Царский посланник нашел ее при дверях гроба; но весть о свидании с другом, который был ей всегда верен, оживила ее. "Так не забыл меня Творец! Я могу еще умереть с ним!" - сказала она и с твердостью в душе последовала за посланным. Какое явление ожидает ее в Москве, в палатах царских! Годунов на престоле, окруженный всею пышностью двора своего. С одной стороны бояре, подпора царства русского, с другой - супруги их, цвет Москвы белокаменной, вдали... грозная стража, и между ею... отгадало ли сердце твое, несчастная Малиновка?..- туманится образ старца и образ юноши... оба в цепях!.. Сердце ее бьется сильнее, глаза ее покрываются мрачным облаком, ноги ее готовы подломиться! - Так это они!.. один - второй отец, другой - милый друг души ее! Она хочет броситься к ним, но Годунов дает знак - и Малиновка с трепетом к нему приближается.
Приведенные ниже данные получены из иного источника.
(** * QuestLog: the quest store, the gamification rules and the request
      handlers of [main.py], embedded in Rocq.

    The two SQL tables are lists of rows in rowid order, a request handler is
    a function from the store and the request's inputs (form fields, clock
    readings, answers of the AI service) to the store it commits and the
    response, or the exception, the caller sees.

    Conventions of the embedding:
    - Python [int] is [Z]; Python [float] is IEEE 754 binary64, computed with
      the Standard Library's [SpecFloat];
    - Python [str] is [string] (one-byte characters: the embedding covers
      ASCII text);
    - [None] is [None]; a nullable column is an [option];
    - a naive [datetime] is its proleptic Gregorian ordinal and the
      microseconds elapsed since midnight. *)

From Stdlib Require Import ZArith List Bool Ascii String Lia.
From Stdlib Require Import Floats.SpecFloat.
From Stdlib Require Import Sorted Permutation.
Import ListNotations.

Open Scope string_scope.
Open Scope list_scope.
Open Scope Z_scope.

(** ** Python values *)

Module Py.

(** Exceptions that escape a handler. *)
Inductive exn := AttributeError | ValueError | OverflowError.

(** Truth value of a [str]. *)
Definition truthy_str (s : string) : bool :=
  match s with EmptyString => false | _ => true end.

(** Truth value of an optional [str] ([None] and the empty string are false). *)
Definition truthy_ostr (o : option string) : bool :=
  match o with Some s => truthy_str s | None => false end.

(** Truth value of an optional [int] ([None] and [0] are false). *)
Definition truthy_oint (o : option Z) : bool :=
  match o with Some n => negb (n =? 0) | None => false end.
(** * Keyserver search and retrieval engine (g10/keyserver.cpp)

    A shallow embedding of the keyserver code of NeoPG's legacy GnuPG
    tree: the retrieval screener, the KS_GET chunk planner and its
    driver, the colon-record parser, the selection prompt and the search
    line handler, followed by the properties established about them.

    Conventions.  C strings are values of [string]; a C string never
    holds a NUL character.  A [char *] that may be NULL is an
    [option string].  The C [int] is a [Z] kept in the 32-bit signed
    range by [to_int]; [u32] values are [Z]s in [0, 2^32).  Lengths and
    array indices are [nat]: the sizes involved are those of objects in
    memory, far below the range of [size_t].  Allocation is assumed to
    succeed, and log output is not part of the model. *)

From Stdlib Require Import ZArith List Bool Lia.
From Stdlib Require Import Strings.String Strings.Ascii Strings.Byte.
Import ListNotations.

Local Open Scope string_scope.
Local Open Scope list_scope.
Local Open Scope Z_scope.

(* ================================================================== *)
(** ** C library and common helpers *)
(* ================================================================== *)

Definition gpg_error_t := Z.

Definition GPG_ERR_GENERAL : gpg_error_t := 1.
Definition GPG_ERR_CANCELED : gpg_error_t := 99.
Definition GPG_ERR_UNSUPPORTED_PROTOCOL : gpg_error_t := 121.

(** Conversion of a mathematical integer to the C [int]: reduction into
    [-2^31, 2^31). *)
Definition to_int (v : Z) : Z := (v + 2 ^ 31) mod 2 ^ 32 - 2 ^ 31.

(** Conversion to [size_t] / [unsigned int] as done by the usual
    arithmetic conversions. *)
Definition to_size_t (v : Z) : Z := v mod 2 ^ 64.
Definition to_uint (v : Z) : Z := v mod 2 ^ 32.

Definition char_code (c : ascii) : nat := nat_of_ascii c.

(** [isspace] in the C locale: space, and HT LF VT FF CR. *)
Definition isspace (c : ascii) : bool :=
  let n := char_code c in
  (Nat.eqb n 32 || (Nat.leb 9 n && Nat.leb n 13))%bool.

Definition isdigit (c : ascii) : bool :=
  let n := char_code c in (Nat.leb 48 n && Nat.leb n 57)%bool.

Fixpoint skip_space (s : string) : string :=
  match s with
  | String c r => if isspace c then skip_space r else s
  | EmptyString => s
  end.

(** Value of the longest prefix of decimal digits, accumulated left to
    right. *)
Fixpoint digits_value (acc : Z) (s : string) : Z :=
  match s with
  | String c r =>
      if isdigit c
      then digits_value (10 * acc + Z.of_nat (char_code c - 48)) r
      else acc
  | EmptyString => acc
  end.

(** The digits expected after the optional sign: [None] when the
    first character is no digit. *)
Definition scan_digits (neg : bool) (s : string) : option Z :=
  match s with
  | String c _ =>
      if isdigit c
      then Some (if neg then - digits_value 0 s else digits_value 0 s)
      else None
  | EmptyString => None
  end.

(** The integer a decimal conversion ([strtol] with base 10) reads at
    the start of [s]: leading white space, an optional sign, digits.
    [None] when there is no digit to convert. *)
Definition scan_decimal (s : string) : option Z :=
  match skip_space s with
  | String c r =>
      if Ascii.eqb c "-" then scan_digits true r
      else if Ascii.eqb c "+" then scan_digits false r
      else scan_digits false (String c r)
  | EmptyString => None
  end.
Никогда двор царев не украшался такими прелестями, никогда царство русское не производило подобной красоты!.. Старики желали бы иметь ее своею дочерью, молодые - супругою, а жены боярские, завидуя ей, удивлялись! Самое сердце властелина чувствует к ней сожаление. Он повелевает ей подойти к приготовленным для нее гуслям и рассказать в песнях повествование любви ее. Какое повеление! Исполнить его трудно, не исполнить - значило бы нанести сильнейшую грозу на чету несчастливцев!.. Она садится за гусли, еще раз взглядывает на грозную стражу, на злополучного старца, на милого друга, еще раз на него... и поет... сперва побег родственника, невинность его, любовь свою и свои несчастия - и потом умолкает! На лице тирана приметно смущение; бояре и жены их закрывают платками слезы, текущие по лицу их. Малиновка видит торжество свое. Какое-то неизъяснимое предчувствие говорит ей, что в славе песней ее заключается спасение двух ближайших сердцу ее существ. Она снова поет... и надежда на великодушие царя изливается в ее песнях. Никогда чувство и природа не соединялись с большим искусством, чтобы пленять слух и сердце; никогда дарования не давали красоте столько властей, как теперь! Еще усилия любви и искусства - и Малиновка читает милость в глазах Годунова. "Песни твои меня тронули! - сказал властелин, побежденный в первый раз природою.- Дарования твои должны получить награду. Вот она! - прибавил он, указывая на чету несчастливцев,- тебе представляю снять с них цепи".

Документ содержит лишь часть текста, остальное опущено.